↓

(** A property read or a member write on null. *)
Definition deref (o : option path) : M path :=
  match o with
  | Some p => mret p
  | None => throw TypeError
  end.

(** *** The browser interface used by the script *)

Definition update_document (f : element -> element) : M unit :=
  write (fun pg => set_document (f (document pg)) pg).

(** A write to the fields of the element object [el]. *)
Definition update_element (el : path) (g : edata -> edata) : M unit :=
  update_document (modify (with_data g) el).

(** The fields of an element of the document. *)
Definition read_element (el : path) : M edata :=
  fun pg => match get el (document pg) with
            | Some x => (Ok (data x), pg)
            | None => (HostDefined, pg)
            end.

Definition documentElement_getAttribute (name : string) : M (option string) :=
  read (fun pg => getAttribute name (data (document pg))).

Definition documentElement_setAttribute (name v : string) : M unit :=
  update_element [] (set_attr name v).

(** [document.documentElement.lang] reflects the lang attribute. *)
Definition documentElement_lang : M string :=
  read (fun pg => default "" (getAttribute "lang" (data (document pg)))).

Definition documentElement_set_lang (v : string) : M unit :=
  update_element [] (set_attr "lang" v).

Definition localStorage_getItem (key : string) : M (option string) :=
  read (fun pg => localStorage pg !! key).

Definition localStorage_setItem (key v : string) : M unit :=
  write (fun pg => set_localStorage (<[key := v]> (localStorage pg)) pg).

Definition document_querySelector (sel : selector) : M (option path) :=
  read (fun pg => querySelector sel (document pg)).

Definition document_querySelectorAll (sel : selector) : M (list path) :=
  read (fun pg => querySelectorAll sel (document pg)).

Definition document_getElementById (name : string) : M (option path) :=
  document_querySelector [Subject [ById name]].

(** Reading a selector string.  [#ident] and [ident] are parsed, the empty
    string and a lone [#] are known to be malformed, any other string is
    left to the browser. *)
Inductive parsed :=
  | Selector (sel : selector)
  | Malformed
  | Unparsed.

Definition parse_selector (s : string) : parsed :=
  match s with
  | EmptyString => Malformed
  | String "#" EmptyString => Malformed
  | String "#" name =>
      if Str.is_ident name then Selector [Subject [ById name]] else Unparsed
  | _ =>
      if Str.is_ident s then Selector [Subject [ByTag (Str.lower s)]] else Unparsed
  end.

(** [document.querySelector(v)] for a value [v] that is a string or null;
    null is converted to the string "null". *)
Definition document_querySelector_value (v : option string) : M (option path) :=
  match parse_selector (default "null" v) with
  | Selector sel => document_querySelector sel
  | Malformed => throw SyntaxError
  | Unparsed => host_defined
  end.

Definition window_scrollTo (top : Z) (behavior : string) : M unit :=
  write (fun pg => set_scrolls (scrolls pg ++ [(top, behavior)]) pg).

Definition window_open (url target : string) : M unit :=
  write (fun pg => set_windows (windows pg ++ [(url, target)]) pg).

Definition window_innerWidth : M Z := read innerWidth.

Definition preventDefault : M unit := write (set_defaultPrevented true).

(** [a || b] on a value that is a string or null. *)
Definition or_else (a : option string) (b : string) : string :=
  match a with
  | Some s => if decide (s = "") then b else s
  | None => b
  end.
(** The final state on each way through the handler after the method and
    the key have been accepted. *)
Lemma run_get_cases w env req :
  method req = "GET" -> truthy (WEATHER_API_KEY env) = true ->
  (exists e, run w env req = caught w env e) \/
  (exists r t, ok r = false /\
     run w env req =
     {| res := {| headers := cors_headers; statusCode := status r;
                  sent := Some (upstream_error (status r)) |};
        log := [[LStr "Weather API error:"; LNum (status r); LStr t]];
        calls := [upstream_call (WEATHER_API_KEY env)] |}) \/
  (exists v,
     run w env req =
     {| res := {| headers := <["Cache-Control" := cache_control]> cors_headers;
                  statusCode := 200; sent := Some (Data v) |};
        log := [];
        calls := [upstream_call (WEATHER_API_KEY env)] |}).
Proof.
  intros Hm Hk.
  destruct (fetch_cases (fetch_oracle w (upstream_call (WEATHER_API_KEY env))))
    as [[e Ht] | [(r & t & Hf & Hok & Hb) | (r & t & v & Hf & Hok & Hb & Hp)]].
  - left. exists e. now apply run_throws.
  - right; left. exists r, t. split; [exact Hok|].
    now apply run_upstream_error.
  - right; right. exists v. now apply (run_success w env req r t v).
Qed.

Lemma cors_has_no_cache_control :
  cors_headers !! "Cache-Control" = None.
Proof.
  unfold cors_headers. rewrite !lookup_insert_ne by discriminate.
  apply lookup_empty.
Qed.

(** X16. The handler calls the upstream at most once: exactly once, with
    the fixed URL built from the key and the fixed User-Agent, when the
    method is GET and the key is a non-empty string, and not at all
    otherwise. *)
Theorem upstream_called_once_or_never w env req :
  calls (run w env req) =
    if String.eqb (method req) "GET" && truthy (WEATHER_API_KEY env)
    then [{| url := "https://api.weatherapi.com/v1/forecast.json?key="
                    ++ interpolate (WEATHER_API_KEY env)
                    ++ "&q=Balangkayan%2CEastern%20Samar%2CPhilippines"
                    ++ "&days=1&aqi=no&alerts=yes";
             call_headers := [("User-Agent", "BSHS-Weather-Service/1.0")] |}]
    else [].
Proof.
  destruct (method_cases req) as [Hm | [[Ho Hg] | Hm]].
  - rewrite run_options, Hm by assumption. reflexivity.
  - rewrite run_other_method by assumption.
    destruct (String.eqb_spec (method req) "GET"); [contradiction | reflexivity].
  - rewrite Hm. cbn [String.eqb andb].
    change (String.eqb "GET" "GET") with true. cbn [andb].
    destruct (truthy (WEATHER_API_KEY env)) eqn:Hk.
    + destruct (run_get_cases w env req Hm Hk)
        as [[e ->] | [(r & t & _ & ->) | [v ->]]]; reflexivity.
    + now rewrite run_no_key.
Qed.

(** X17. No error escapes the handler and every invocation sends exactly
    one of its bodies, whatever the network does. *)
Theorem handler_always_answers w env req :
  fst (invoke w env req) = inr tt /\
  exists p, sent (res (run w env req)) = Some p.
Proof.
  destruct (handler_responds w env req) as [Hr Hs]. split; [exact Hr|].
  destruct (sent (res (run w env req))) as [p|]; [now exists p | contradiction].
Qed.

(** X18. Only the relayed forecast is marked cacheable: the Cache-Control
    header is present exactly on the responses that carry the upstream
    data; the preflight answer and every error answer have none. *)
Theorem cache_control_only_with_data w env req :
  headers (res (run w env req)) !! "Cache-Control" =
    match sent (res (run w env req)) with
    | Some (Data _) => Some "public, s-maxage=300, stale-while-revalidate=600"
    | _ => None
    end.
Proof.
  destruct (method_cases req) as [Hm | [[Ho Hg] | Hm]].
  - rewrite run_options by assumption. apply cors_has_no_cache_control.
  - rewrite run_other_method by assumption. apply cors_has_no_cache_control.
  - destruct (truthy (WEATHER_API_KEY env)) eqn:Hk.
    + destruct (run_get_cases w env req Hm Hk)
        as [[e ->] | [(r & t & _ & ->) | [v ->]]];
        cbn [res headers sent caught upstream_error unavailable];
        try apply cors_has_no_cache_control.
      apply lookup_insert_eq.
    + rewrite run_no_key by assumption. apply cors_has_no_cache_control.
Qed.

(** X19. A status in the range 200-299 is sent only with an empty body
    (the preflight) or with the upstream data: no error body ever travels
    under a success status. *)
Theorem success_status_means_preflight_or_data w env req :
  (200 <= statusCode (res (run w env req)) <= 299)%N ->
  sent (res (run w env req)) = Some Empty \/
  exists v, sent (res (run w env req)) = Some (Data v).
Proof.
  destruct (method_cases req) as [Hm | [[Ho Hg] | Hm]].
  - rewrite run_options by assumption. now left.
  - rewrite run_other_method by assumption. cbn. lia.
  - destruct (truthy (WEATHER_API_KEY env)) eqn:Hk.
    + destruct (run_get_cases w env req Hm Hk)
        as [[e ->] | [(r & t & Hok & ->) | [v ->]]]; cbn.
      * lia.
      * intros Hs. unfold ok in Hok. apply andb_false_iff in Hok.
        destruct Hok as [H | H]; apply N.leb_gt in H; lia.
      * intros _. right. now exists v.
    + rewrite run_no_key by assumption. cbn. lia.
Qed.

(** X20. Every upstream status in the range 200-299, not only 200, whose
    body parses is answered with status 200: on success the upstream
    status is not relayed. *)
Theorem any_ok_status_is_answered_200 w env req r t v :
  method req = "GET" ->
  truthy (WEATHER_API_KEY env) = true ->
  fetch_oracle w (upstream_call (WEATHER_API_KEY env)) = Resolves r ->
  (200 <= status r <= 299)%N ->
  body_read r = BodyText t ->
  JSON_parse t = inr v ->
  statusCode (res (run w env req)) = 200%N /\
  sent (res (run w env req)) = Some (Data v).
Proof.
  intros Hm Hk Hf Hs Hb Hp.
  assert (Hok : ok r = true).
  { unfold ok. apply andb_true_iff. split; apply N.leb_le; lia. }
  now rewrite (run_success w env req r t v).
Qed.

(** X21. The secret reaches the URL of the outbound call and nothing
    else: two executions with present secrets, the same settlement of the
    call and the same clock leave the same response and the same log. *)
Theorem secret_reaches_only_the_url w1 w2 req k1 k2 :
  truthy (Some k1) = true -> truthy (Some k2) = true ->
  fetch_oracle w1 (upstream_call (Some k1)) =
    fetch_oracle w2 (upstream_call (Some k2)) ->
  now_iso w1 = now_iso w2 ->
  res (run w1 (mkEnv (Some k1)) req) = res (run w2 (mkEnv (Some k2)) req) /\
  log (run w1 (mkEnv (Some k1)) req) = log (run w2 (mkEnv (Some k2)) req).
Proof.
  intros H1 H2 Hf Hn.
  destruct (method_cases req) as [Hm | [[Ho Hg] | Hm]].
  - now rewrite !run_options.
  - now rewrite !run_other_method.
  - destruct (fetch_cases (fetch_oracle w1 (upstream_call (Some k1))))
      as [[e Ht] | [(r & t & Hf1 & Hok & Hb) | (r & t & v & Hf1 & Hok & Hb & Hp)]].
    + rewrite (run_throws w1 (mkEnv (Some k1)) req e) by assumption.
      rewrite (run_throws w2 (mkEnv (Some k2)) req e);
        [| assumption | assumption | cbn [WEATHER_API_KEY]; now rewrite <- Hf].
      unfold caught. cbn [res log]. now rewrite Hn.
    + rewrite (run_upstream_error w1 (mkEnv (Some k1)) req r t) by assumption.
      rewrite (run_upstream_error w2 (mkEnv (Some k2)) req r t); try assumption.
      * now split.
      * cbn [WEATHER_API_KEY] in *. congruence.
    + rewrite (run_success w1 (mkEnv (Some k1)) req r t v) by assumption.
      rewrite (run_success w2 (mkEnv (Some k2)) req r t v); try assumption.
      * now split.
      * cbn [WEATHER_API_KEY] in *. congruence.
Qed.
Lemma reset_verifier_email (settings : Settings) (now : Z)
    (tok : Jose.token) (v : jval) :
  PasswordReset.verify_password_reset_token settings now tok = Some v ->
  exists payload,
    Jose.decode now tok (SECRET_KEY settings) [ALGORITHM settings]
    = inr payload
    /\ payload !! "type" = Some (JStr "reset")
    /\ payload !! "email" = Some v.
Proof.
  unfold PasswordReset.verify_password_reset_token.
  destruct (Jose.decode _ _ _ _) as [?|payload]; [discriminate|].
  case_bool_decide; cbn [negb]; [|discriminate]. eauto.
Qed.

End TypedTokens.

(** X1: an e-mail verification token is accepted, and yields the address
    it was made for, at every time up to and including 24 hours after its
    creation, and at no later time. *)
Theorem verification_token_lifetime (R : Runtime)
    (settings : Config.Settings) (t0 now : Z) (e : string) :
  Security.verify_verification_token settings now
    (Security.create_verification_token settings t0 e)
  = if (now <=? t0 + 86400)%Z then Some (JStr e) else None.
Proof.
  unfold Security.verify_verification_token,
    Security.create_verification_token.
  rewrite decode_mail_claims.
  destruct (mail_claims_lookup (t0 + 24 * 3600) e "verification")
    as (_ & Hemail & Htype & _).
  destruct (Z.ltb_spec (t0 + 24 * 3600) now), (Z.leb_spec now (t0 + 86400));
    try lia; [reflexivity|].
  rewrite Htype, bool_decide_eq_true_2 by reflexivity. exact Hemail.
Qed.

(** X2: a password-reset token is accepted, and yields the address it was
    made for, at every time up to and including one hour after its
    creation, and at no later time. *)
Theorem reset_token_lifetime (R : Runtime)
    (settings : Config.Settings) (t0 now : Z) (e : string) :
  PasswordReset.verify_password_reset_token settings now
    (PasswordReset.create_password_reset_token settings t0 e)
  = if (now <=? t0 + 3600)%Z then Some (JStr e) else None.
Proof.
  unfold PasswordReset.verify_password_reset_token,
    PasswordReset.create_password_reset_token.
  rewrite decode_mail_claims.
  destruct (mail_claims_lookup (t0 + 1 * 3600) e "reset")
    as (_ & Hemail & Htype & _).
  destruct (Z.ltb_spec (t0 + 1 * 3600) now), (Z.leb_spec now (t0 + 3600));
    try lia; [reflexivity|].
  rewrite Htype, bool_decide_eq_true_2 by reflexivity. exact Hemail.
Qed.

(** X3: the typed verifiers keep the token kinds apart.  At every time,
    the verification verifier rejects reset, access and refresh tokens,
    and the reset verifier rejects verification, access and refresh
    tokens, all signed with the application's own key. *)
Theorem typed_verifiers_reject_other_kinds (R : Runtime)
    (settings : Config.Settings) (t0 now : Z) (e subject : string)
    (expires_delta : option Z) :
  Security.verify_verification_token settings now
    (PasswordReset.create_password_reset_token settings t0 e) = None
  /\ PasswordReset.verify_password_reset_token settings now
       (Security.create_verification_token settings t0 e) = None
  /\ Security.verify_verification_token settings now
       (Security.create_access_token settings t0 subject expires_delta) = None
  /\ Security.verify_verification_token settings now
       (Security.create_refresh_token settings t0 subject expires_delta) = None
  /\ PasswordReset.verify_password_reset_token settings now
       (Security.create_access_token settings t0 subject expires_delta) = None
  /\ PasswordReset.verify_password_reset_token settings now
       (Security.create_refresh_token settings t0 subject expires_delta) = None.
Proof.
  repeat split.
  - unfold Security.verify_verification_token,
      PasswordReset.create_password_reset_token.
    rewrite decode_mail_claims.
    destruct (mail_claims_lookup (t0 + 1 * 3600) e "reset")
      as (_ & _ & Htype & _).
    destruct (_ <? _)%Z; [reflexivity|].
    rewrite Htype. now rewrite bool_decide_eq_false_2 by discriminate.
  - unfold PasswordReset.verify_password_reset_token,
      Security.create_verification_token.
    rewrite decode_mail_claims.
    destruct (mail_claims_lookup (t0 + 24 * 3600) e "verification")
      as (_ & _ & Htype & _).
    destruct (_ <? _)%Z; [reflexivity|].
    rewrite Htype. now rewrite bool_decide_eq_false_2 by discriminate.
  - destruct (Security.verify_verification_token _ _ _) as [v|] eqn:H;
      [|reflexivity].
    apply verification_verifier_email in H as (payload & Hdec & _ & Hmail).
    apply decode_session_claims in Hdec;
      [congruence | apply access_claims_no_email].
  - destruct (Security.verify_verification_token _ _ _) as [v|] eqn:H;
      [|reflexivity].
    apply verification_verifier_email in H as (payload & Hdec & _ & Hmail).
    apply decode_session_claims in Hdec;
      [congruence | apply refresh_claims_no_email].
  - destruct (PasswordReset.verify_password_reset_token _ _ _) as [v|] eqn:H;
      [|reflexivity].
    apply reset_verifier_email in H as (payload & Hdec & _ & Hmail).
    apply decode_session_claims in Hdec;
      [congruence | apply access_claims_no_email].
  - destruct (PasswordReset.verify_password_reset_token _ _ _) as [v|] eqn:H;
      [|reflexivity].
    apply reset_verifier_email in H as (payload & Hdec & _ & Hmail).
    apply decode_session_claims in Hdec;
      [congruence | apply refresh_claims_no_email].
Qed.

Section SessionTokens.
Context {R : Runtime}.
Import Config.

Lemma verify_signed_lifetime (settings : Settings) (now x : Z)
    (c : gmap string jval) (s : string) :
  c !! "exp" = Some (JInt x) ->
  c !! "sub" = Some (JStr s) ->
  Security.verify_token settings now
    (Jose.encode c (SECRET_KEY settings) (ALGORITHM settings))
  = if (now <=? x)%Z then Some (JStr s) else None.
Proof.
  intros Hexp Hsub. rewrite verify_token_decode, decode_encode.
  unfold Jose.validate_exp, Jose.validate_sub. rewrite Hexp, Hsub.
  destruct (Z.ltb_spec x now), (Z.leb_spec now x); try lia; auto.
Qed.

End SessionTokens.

↑

> _WHAT IS BEING ASKED_:
For this listing, copy out every line that includes the word "Theorem".

> _RESPONSE AREA_:
Theorem upstream_called_once_or_never w env req :
Theorem handler_always_answers w env req :
Theorem cache_control_only_with_data w env req :
Theorem success_status_means_preflight_or_data w env req :
Theorem any_ok_status_is_answered_200 w env req r t v :
Theorem secret_reaches_only_the_url w1 w2 req k1 k2 :
Theorem verification_token_lifetime (R : Runtime)
Theorem reset_token_lifetime (R : Runtime)
Theorem typed_verifiers_reject_other_kinds (R : Runtime)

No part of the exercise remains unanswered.